Life On Mars: The Sports Connection

Brian GaylordCorrespondent INovember 1, 2008

Questions abound about exactly what has happened to Detective Sam Tyler on the new U.S. television series “Life On Mars,” an adaptation of the British series by the same name.

The premise of the show is that a present-day car accident sends Detective Tyler back 35 years to 1973. Is he really a time traveler or is he dreaming? Is he living in two parallel universes at once? And why 1973? If the show’s creators were intent on that time period, why not 1972 or 1974?


More importantly, what’s Detective Tyler’s mission? What’s so important that he has to travel back 35 years, albeit unwittingly? What truth is he meant to uncover and, armed with that knowledge, how might he help change the course of history?


Thus far in the series Detective Tyler has yet to figure out his predicament.


The year 1973 is when the United States pulled the last of its troops out of Vietnam. It’s also the year of the Watergate hearings. Either of those events would be good guesses as to the significance of 1973, but not the correct answer. If you guessed that the show targeted 1973 because that’s the last time the Knickerbockers won an NBA championship, you’re at least dialed in to the sports connection.


Care to take another swing at it?


I hate to be a spoilsport and give away the secret behind “Life On Mars,” but 1973 is when the American League adopted the position of designated hitter. The show is set in New York City and once Detective Tyler gets a bead on his flashbacks he’ll march right into Major League Baseball’s headquarters there, which may return him to 2008.


What I haven’t figured out is whether Detective Tyler has returned to 1973 to block implementation of the designated hitter rule or to force the National League to adopt the position. But like many of us, clearly Detective Tyler is bothered on some level by MLB’s lack of uniformity on this rule, especially since interleague play—introduced in 1997—appears to be here to stay. After previous intermittent use, the designated hitter has been part of every World Series since 1986.  
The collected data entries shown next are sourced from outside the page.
(** ** Completed windows are summarised *)









(** * Runs of the capture loop *)

Lemma transition_step E p ev : wf p -> Transition E p ev (step E p ev).
Proof.
  intros Hwf. destruct ev as [description ts | now]; simpl.
  - destruct (current_window p) as [a|] eqn:Hc.
    + destruct (wf_current p Hwf a Hc) as (w & Hw & _).
      destruct (ingest_current description ts a w p Hc Hw)
        as (Hh & Hl & Hc' & Hd & Hm).
      eapply T_offer; eauto.
      unfold ingest. simpl. rewrite Hc. simpl. rewrite Hc, Hw. reflexivity.
    + destruct (ingest_first description ts p Hc) as (Hh & Hl & Hc' & Hd & Hm).
      eapply T_first; eauto.
      unfold ingest. simpl. rewrite Hc. simpl.
      rewrite lookup_app_r by lia.
      replace (length (heap p) - length (heap p)) with 0 by lia. reflexivity.
  - destruct (current_window p) as [a|] eqn:Hc.
    2:{ rewrite tick_idle.
        - apply T_idle. unfold current_object. rewrite Hc. discriminate.
        - unfold current_object. rewrite Hc. discriminate. }
    destruct (wf_current p Hwf a Hc) as (w & Hw & _).
    destruct (is_complete w now) eqn:Hx.
    2:{ assert (Hidle : forall w', current_object p = Some w' ->
                          is_complete w' now = false).
        { unfold current_object. rewrite Hc, Hw. intros ? [= <-]. exact Hx. }
        rewrite tick_idle by exact Hidle. apply T_idle. exact Hidle. }
    destruct (tick_expired E a w now p Hc Hw Hx) as (s & Hh & Hl & Hc' & Hd & Hm).
    eapply T_roll; eauto.
    assert (Hlt : a < length (heap p)) by (eapply lookup_lt_Some; exact Hw).
    unfold check_window_completion, current_object.
    rewrite Hc, Hw, Hx. unfold complete_current_window, summary_calls.
    rewrite Hc, Hw.
    destruct (captions w) as [|c cs] eqn:Ec.
    + simpl. rewrite Hc, list_lookup_insert_eq by exact Hlt. simpl.
      destruct (model p); rewrite app_nil_r; reflexivity.
    + unfold summarize_window. rewrite Hw, Ec.
      destruct (model p) as [m|] eqn:Em.
      * destruct (range_error E w) as [e|];
          [|destruct (generate_content E m (calls p) (summary_prompt E p w))];
          simpl; rewrite Hc, list_lookup_insert_eq by exact Hlt;
          rewrite ?app_nil_r; reflexivity.
      * simpl. rewrite Hc, list_lookup_insert_eq by exact Hlt. simpl.
        rewrite app_nil_r. reflexivity.
Qed.

Lemma run_events_snoc E p evs ev :
  run_events E p (evs ++ [ev]) = step E (run_events E p evs) ev.
Proof. unfold run_events. rewrite fold_left_app. reflexivity. Qed.

Lemma run_events_app E p evs1 evs2 :
  run_events E p (evs1 ++ evs2) = run_events E (run_events E p evs1) evs2.
Proof. unfold run_events. apply fold_left_app. Qed.

Lemma objects_seq h : objects h (seq 0 (length h)) = h.
Proof.
  induction h as [|x h IH] using rev_ind; [reflexivity|].
  rewrite length_app. simpl. rewrite Nat.add_1_r, seq_S. simpl.
  rewrite objects_app.
  rewrite objects_alloc.
  - rewrite IH, (objects_single _ (length h) x); [reflexivity|].
    rewrite lookup_app_r by lia.
    replace (length h - length h) with 0 by lia. reflexivity.
  - intros a Ha. apply list_elem_of_In, in_seq in Ha.
    apply lookup_lt_is_Some. lia.
Qed.

Lemma sound_timeline p : sound p -> timeline p = heap p.
Proof.
  intros Hs. unfold timeline. rewrite (sound_linear p Hs). apply objects_seq.
Qed.

Lemma in_window_range w w' c : range w' = range w -> in_window w' c = in_window w c.
Proof. unfold in_window. intros [= -> ->]. reflexivity. Qed.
What I also haven’t figured out is why it takes a detective to right this wrong. Maybe the Watergate scandal was even more widespread than I knew.


In 1973 the song “Dueling Banjos” made it on to the Billboard charts. The synchronicity between “Dueling Banjos,” banjo hitters, and designated hitters is not to be denied, though in truth most major-league pitchers are less than banjo hitters.


I also could mention that the movie “Bang The Drum Slowly” was released in 1973 and that the heart-breaking story ostensibly about a baseball player suffering from an incurable disease really was a forward-looking tale about the slow demise of baseball…but then I’d be reaching.